Quelques détails caractéristiques de réalisation
- La soufflerie et les porte-vents de D.J. Comblain placés dans une salle annexe furent abandonnés.
- De nouveaux soufflets cunéiformes furent construits sur un modèle du XVIIIe siècle trouvé dans les orgues du village voisin de Fraipont. Ils furent dotés à la fois de leviers et d'un ventilateur.
- Les fragments des porte-vents intacts munis de leur tremblant fort furent raccordés au départ des sections anciennes.
- Le tremblant doux fut reconstitué à l'ancienne.
- Les claviers furent reconstitués dans leur étendue originale en s'inspirant du modèle de Philippe Le Picard à Gronsveld et en tenant compte de l'abrégé conservé et des traces des anciens claviers sur les boiseries de la fenêtre.
- Le raccordement des vergettes fut rétabli, sans possibilité de réglage moderne et au moyen des fils de laiton recuits tournoyés comme le faisait Le Picard.
- Les tirants des registres furent rétablis au départ des glissières en conformité avec les modèles encore existants.
- La console fut complètement réorganisée en fonction des restaurations déjà effectuées.
- Les sommiers démontés furent complètement revus et toutes les fentes furent bouchées par le placement de flipots enchassés. On imprégna les gravures de colle froide et l'on testa leur étanchéité.
- La laye fut complètement rétablie à l'ancienne.
- La façade qui se compose des tuyaux graves des deux Prestant 4' fut nettoyée, polie et rétablie.
- Tous les tuyaux furent nettoyés, mesurés et remis au ton du diapason d'origine, la 3, à 411 Hz.
- Pour retrouver les tailles justes, tous les tuyaux coupés ont été soigneusement rallongés, voire les entailles supprimées.
- Il sembla tout indiqué de reconstituer le célèbre tempérament de Lambert Chaumont avec ses six tierces majeures justes.
- Tous les jeux disparus furent reconstitués dans leur taille d'origine dans l'alliage d'époque et martelés d'après le modèle de Le Picard.
- L'analyse des mesures des tuyaux inventoriés fera l'objet d'une publication ultérieure destinée à enrichir les connaissances de la facture d'orgues classique liégeoise.
- L'écho-récit a été reconstruit dans le soubassement, à l'arrière, et placé au-dessus du niveau des claviers, à son emplacement original.
- Une pédale de trois jeux a été placée au-dessus de la soufflerie, derrière le massif de l'orgue.

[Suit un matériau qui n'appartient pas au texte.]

(* ===== verification/ConsensusRules.v ===== *)
(** * Consensus arithmetic ([include/addition/consensus_rules.hpp],
      [src/consensus_rules.cpp])

    The LWMA retarget and the emission schedule. Every intermediate value is
    written at the width the source gives it: [u64] for [std::uint64_t], [u128]
    for [unsigned __int128]. *)
From S2P Require Import Prelude.

Definition kDefaultLwmaWindow : Z := 60.
Definition kLwmaMaxSolvetimeMultiple : Z := 6.
Definition kFutureTimeLimitBlocks : Z := 15.

Definition clamp_u64 (v lo hi : Z) : Z :=
  let '(lo, hi) := if hi <? lo then (hi, lo) else (lo, hi) in
  if v <? lo then lo else if hi <? v then hi else u64 v.

(** One turn of the weighting loop, for solvetime number [j]. *)
Definition lwma_step (timestamps targets : list Z) (off_ts off_tg : nat) (max_st : Z)
    (acc : Z * Z) (j : nat) : Z * Z :=
  let '(weighted, sum_target) := acc in
  let cur := nth (off_ts + j) timestamps 0 in
  let prev := nth (off_ts + j - 1) timestamps 0 in
  let st := if prev <? cur then cur - prev else 0 in
  let st := if max_st <? st then max_st else st in
  (u128 (weighted + u128 (st * Z.of_nat j)),
   u128 (sum_target + nth (off_tg + j) targets 0)).

Definition lwma_next_target (timestamps targets : list Z)
    (target_block_time_sec min_target max_target fallback : Z) : Z :=
  let count := Nat.min (length timestamps) (length targets) in
  if (count <? 2)%nat || (target_block_time_sec =? 0) then
    clamp_u64 fallback min_target max_target
  else
    let off_ts := (length timestamps - count)%nat in
    let off_tg := (length targets - count)%nat in
    let T := target_block_time_sec in
    let max_st := u128 (T * kLwmaMaxSolvetimeMultiple) in
    let n := (count - 1)%nat in
    let '(weighted, sum_target) :=
      foldl (lwma_step timestamps targets off_ts off_tg max_st) (0, 0) (seq 1 n) in
    let nz := Z.of_nat n in
    let k := u128 (nz * (nz + 1)) / 2 in
    let floor_w := u128 (k * T) / 10 in
    let weighted := if weighted <? floor_w then floor_w else weighted in
    let avg_target := sum_target / nz in
    let next := u128 (avg_target * weighted) / u128 (k * T) in
    let prev_target := List.last targets 0 in
    let lo := prev_target / 2 in
    let hi := u128 (prev_target * 2) in
    let next := if next <? lo then lo else next in
    let next := if hi <? next then hi else next in
    let next := if next =? 0 then 1 else next in
    clamp_u64 next min_target max_target.

Definition scheduled_block_subsidy
    (height block_reward halving_interval subsidy_floor : Z) : Z :=
  if halving_interval =? 0 then block_reward
  else
    let halvings := height / halving_interval in
    let r := if 64 <=? halvings then 0 else Z.shiftr block_reward halvings in
    Z.max r (Z.min subsidy_floor block_reward).

Definition max_mintable_subsidy
    (height total_emitted max_supply block_reward halving_interval subsidy_floor : Z) : Z :=
  let scheduled :=
    scheduled_block_subsidy height block_reward halving_interval subsidy_floor in
  let left := if total_emitted <? max_supply then max_supply - total_emitted else 0 in
  Z.min scheduled left.

(** The loop over halving eras [e], [64 - fuel <= e < 64]. The result is the
    returned total and [*cap_height]. *)
Fixpoint emission_eras (fuel : nat) (e : Z)
    (max_supply block_reward halving_interval subsidy_floor total : Z) : Z * Z :=
  match fuel with
  | O => (u64 total, 0)
  | S fuel =>
      let floor_r := Z.min subsidy_floor block_reward in
      let r := Z.max (Z.shiftr block_reward e) floor_r in
      if r =? 0 then (u64 total, 0)
      else
        let first := if e =? 0 then 1 else u64 (e * halving_interval) in
        let floor_era := (0 <? floor_r) && (Z.shiftr block_reward e <=? floor_r) in
        let last := if floor_era then U64_MAX / 2
                    else u64 (u64 ((e + 1) * halving_interval) - 1) in
        let n := u64 (last - first + 1) in
        let add := u128 (r * n) in
        if max_supply <=? u128 (total + add) then
          let need := u64 (u128 (max_supply - total)) in
          (max_supply, u64 (first + u64 (need + r - 1) / r - 1))
        else
          emission_eras fuel (e + 1) max_supply block_reward halving_interval subsidy_floor
            (u128 (total + add))
  end.

Definition scheduled_total_emission
    (max_supply block_reward halving_interval subsidy_floor : Z) : Z * Z :=
  if halving_interval =? 0 then (0, 0)
  else emission_eras 64 0 max_supply block_reward halving_interval subsidy_floor 0.

(** ** LWMA: the 128-bit loop computes the unbounded formula *)

Lemma last_u64 l : (∀ t, t ∈ l → is_u64 t) → is_u64 (List.last l 0).
Proof.
  induction l as [|x l IH]; [unfold is_u64; cbn; lia|]. intros Hl.
  destruct l as [|y l]; [apply Hl; set_solver|]. apply IH. set_solver.
Qed.
Lemma clamp_u64_le v lo hi : lo ≤ hi → is_u64 lo → is_u64 hi →
  clamp_u64 v lo hi = Z.max lo (Z.min hi v).
Proof.
  intros Hle [] []. unfold clamp_u64.
  destruct (hi <? lo) eqn:?; [bools; lia|].
  destruct (v <? lo) eqn:?; [bools; lia|].
  destruct (hi <? v) eqn:?; bools; [lia|]. rewrite u64_small by (unfold is_u64; lia). lia.
Qed.

Section lwma.
Context (timestamps targets : list Z) (T min_target max_target fallback : Z).

Let count := Nat.min (length timestamps) (length targets).
Let n := (count - 1)%nat.
Let off_ts := (length timestamps - count)%nat.
Let off_tg := (length targets - count)%nat.

(** The [j]-th solvetime, clamped to [[0, 6T]]. *)
Definition solvetime (j : nat) : Z :=
  Z.min (6 * T)
    (Z.max 0 (nth (off_ts + j) timestamps 0 - nth (off_ts + j - 1) timestamps 0)).

Definition lwma_weighted : Z := list_sum (λ j, solvetime j * Z.of_nat j) (seq 1 n).
Definition lwma_sum_target : Z := list_sum (λ j, nth (off_tg + j) targets 0) (seq 1 n).

(** The documented formula
    [next = avg(target) * max(sum(j * solvetime_j), kT/10) / (kT)], limited to
    [[prev/2, 2 prev]] and clamped, over unbounded integers. *)
Definition lwma_spec : Z :=
  let nz := Z.of_nat n in
  let k := nz * (nz + 1) / 2 in
  let next := lwma_sum_target / nz * Z.max lwma_weighted (k * T / 10) / (k * T) in
  let prev := List.last targets 0 in
  let next := Z.max 1 (Z.min (2 * prev) (Z.max (prev / 2) next)) in
  Z.max min_target (Z.min max_target next).

Lemma lwma_loop_sums max_st l acc :
  max_st = 6 * T → 0 ≤ T →
  foldl (lwma_step timestamps targets off_ts off_tg max_st) (u128 acc.1, u128 acc.2) l =
  (u128 (acc.1 + list_sum (λ j, solvetime j * Z.of_nat j) l),
   u128 (acc.2 + list_sum (λ j, nth (off_tg + j) targets 0) l)).
Proof.
  intros -> HT. revert acc. induction l as [|j l IH]; intros acc.
  { cbn [list_sum foldl]. by rewrite !Z.add_0_r. }
  cbn [foldl list_sum].
  replace (lwma_step timestamps targets off_ts off_tg (6 * T) (u128 acc.1, u128 acc.2) j)
    with (u128 (acc.1 + solvetime j * Z.of_nat j),
          u128 (acc.2 + nth (off_tg + j) targets 0)).
  { specialize (IH (acc.1 + solvetime j * Z.of_nat j, acc.2 + nth (off_tg + j) targets 0)).
    cbn [fst snd] in IH. by rewrite IH, !Z.add_assoc. }
  unfold lwma_step. rewrite u128_add_r, !u128_add_l. do 2 f_equal.
  f_equal. f_equal. unfold solvetime.
  repeat case_match; bools; lia.
Qed.

Lemma weighted_bound m :
  0 ≤ T → 0 ≤ list_sum (λ j, solvetime j * Z.of_nat j) (seq 1 m) ≤
          3 * T * (Z.of_nat m * (Z.of_nat m + 1)).
Proof.
  intros HT. induction m as [|m IH]; [cbn; lia|].
  rewrite seq_S, list_sum_app. cbn [list_sum].
  assert (0 ≤ solvetime (1 + m) ≤ 6 * T) by (unfold solvetime; lia). nia.
Qed.

Lemma sum_target_bound m :
  (∀ t, t ∈ targets → is_u64 t) →
  0 ≤ list_sum (λ j, nth (off_tg + j) targets 0) (seq 1 m) ≤ Z.of_nat m * U64_MAX.
Proof.
  intros Ht. induction m as [|m IH]; [cbn; lia|].
  rewrite seq_S, list_sum_app. cbn [list_sum].
  assert (is_u64 (nth (off_tg + (1 + m)) targets 0)).
  { destruct (nth_in_or_default (off_tg + (1 + m)) targets 0) as [Hin| ->].
    - apply Ht. by apply list_elem_of_In.
    - unfold is_u64. lia. }
  unfold is_u64 in *. lia.
Qed.

End lwma.

Lemma lwma_exact timestamps targets T min_target max_target fallback :
  let count := Nat.min (length timestamps) (length targets) in
  let n := Z.of_nat (count - 1) in
  (2 ≤ count)%nat → 0 < T → 3 * T * (n * (n + 1)) < W64 →
  (∀ t, t ∈ targets → is_u64 t) →
  is_u64 min_target → is_u64 max_target → min_target ≤ max_target →
  lwma_next_target timestamps targets T min_target max_target fallback =
  lwma_spec timestamps targets T min_target max_target.
Proof.
  intros count n Hcount HT Hbound Htg Hmin Hmax Hle.
  unfold lwma_next_target. fold count.
  replace ((count <? 2)%nat || (T =? 0)) with false
    by (symmetry; apply orb_false_intro; [apply Nat.ltb_ge|apply Z.eqb_neq]; lia).
  assert (Hn1 : 1 ≤ n) by (unfold n; lia).
  assert (Hmst : u128 (T * kLwmaMaxSolvetimeMultiple) = 6 * T).
  { unfold kLwmaMaxSolvetimeMultiple. rewrite u128_small by nia. lia. }
  rewrite Hmst.
  pose proof (lwma_loop_sums timestamps targets T (6 * T) (seq 1 (count - 1)) (0, 0)
    eq_refl ltac:(lia)) as Hloop. cbn [fst snd] in Hloop.
  change (u128 0) with 0 in Hloop. fold count in Hloop. rewrite Hloop, !Z.add_0_l. clear Hloop.
  pose proof (weighted_bound timestamps targets T (count - 1) ltac:(lia)) as Hw.
  pose proof (sum_target_bound timestamps targets (count - 1) Htg) as Hs.
  pose proof (last_u64 targets Htg) as Hlast. fold count n in Hw, Hs |- *.
  unfold lwma_spec, lwma_weighted, lwma_sum_target. fold count n.
  set (W := list_sum (λ j : nat, solvetime timestamps targets T j * Z.of_nat j) _) in *.
  set (S := list_sum (λ j : nat, nth _ targets 0) _) in *.
  set (prev := List.last targets 0) in *.
  unfold is_u64 in *.
  assert (Hnb : n * (n + 1) < W64) by nia.
  assert (HS : S < W128) by nia.
  rewrite (u128_small W) by lia. rewrite (u128_small S) by lia.
  rewrite (u128_small (n * (n + 1))) by lia.
  set (k := n * (n + 1) / 2).
  assert (Hk : 1 ≤ k ∧ 2 * k ≤ n * (n + 1)).
  { split; [apply Z.div_le_lower_bound; nia|]. apply Z.mul_div_le. lia. }
  rewrite (u128_small (k * T)) by nia.
  rewrite (u128_small (prev * 2)) by lia.
  assert (Hfl : 0 ≤ k * T / 10 ≤ k * T)
    by (split; [apply Z.div_pos; nia|apply Z.div_le_upper_bound; nia]).
  assert (Havg : 0 ≤ S / n < W64).
  { split; [apply Z.div_pos; lia|]. apply Z.div_lt_upper_bound; nia. }
  replace (if W <? k * T / 10 then k * T / 10 else W) with (Z.max W (k * T / 10))
    by (case_match; bools; lia).
  assert (HkT : 2 * k * T ≤ n * (n + 1) * T) by (apply Z.mul_le_mono_nonneg_r; lia).
  assert (HkT0 : 0 ≤ k * T) by (apply Z.mul_nonneg_nonneg; lia).
  assert (HM : 0 ≤ Z.max W (k * T / 10) < W64) by (clear -Hw Hfl HkT HkT0 Hbound; lia).
  rewrite (u128_small (S / n * _)) by (clear -HM Havg; nia).
  set (nx := S / n * Z.max W (k * T / 10) / (k * T)).
  assert (Hnx : 0 ≤ nx) by (apply Z.div_pos; nia). clearbody nx.
  rewrite clamp_u64_le by (unfold is_u64; lia).
  do 2 f_equal. clear -Hnx Hlast. repeat case_match; bools; lia.
Qed.

(** C10. The 128-bit LWMA computation never wraps and equals the documented formula
    over unbounded integers, for every window with [3 T n (n+1) < 2^64]. *)
Theorem lwma_next_target_exact timestamps targets T min_target max_target fallback :
  let count := Nat.min (length timestamps) (length targets) in
  let n := Z.of_nat (count - 1) in
  (2 ≤ count)%nat → 0 < T → 3 * T * (n * (n + 1)) < W64 →
  (∀ t, t ∈ targets → is_u64 t) →
  is_u64 min_target → is_u64 max_target → min_target ≤ max_target →
  lwma_next_target timestamps targets T min_target max_target fallback =
  lwma_spec timestamps targets T min_target max_target.
Proof. apply lwma_exact. Qed.

(** A retarget stays within the consensus bounds and moves the target by at
    most a factor of two in either direction. *)
Lemma lwma_next_target_move timestamps targets T min_target max_target fallback :
  let count := Nat.min (length timestamps) (length targets) in
  let n := Z.of_nat (count - 1) in
  let prev := List.last targets 0 in
  let next := lwma_next_target timestamps targets T min_target max_target fallback in
  (2 ≤ count)%nat → 0 < T → 3 * T * (n * (n + 1)) < W64 →
  (∀ t, t ∈ targets → is_u64 t) →
  is_u64 max_target → 1 ≤ min_target ≤ max_target → min_target ≤ prev ≤ max_target →
  min_target ≤ next ≤ max_target ∧ prev / 2 ≤ next ≤ 2 * prev.
Proof.
  intros count n prev next Hc HT Hb Ht Hmax Hle Hprev.
  unfold next. rewrite lwma_exact by (unfold is_u64 in *; done || lia).
  unfold lwma_spec. fold prev. set (x := _ / _).
  assert (prev / 2 ≤ prev) by (apply Z.div_le_upper_bound; lia). lia.
Qed.

(** ** Emission: the era-by-era total is the block-by-block issuance *)

Section emission.
Context (max_supply block_reward halving_interval subsidy_floor : Z).
Context (Hhi : 1 ≤ halving_interval < W32) (Hbr : 0 ≤ block_reward < 2 ^ 62)
  (Hfl : 0 ≤ subsidy_floor) (Hms : 0 ≤ max_supply < 2 ^ 62).

Definition subsidy (h : Z) : Z :=
  scheduled_block_subsidy h block_reward halving_interval subsidy_floor.

(** Coins in existence after block [h] when every miner claims all a block may
    mint: genesis mints nothing, block [h] mints [max_mintable_subsidy]. *)
Fixpoint emitted_after (h : nat) : Z :=
  match h with
  | O => 0
  | S h' =>
      emitted_after h' +
      max_mintable_subsidy (Z.of_nat h) (emitted_after h') max_supply block_reward
        halving_interval subsidy_floor
  end.

Definition scheduled_sum (h : nat) : Z := list_sum (λ i : nat, subsidy (Z.of_nat i)) (seq 1 h).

Pour satisfaire les inconditionnels d'une limitation stricte d'une restauration à l'état original, d'une part, et d'autre part les partisans des possibilités accrues offertes par un orgue doté d'une pédale indépendante pour l'interprétation d'un répertoire moins limité, on a d'une part reconstitué le pédalier-boîtier en tirasse à la française à son emplacement original, au niveau du plancher selon les modèles admirablement bien conservés aux orgues historiques de Flône et de l'Hôpital « La Volière », et d'autre part conçu un pédalier à l'allemande avec sa mécanique propre en dessous du plancher de manière à ne point altérer la substance originale de l'orgue Le Picard.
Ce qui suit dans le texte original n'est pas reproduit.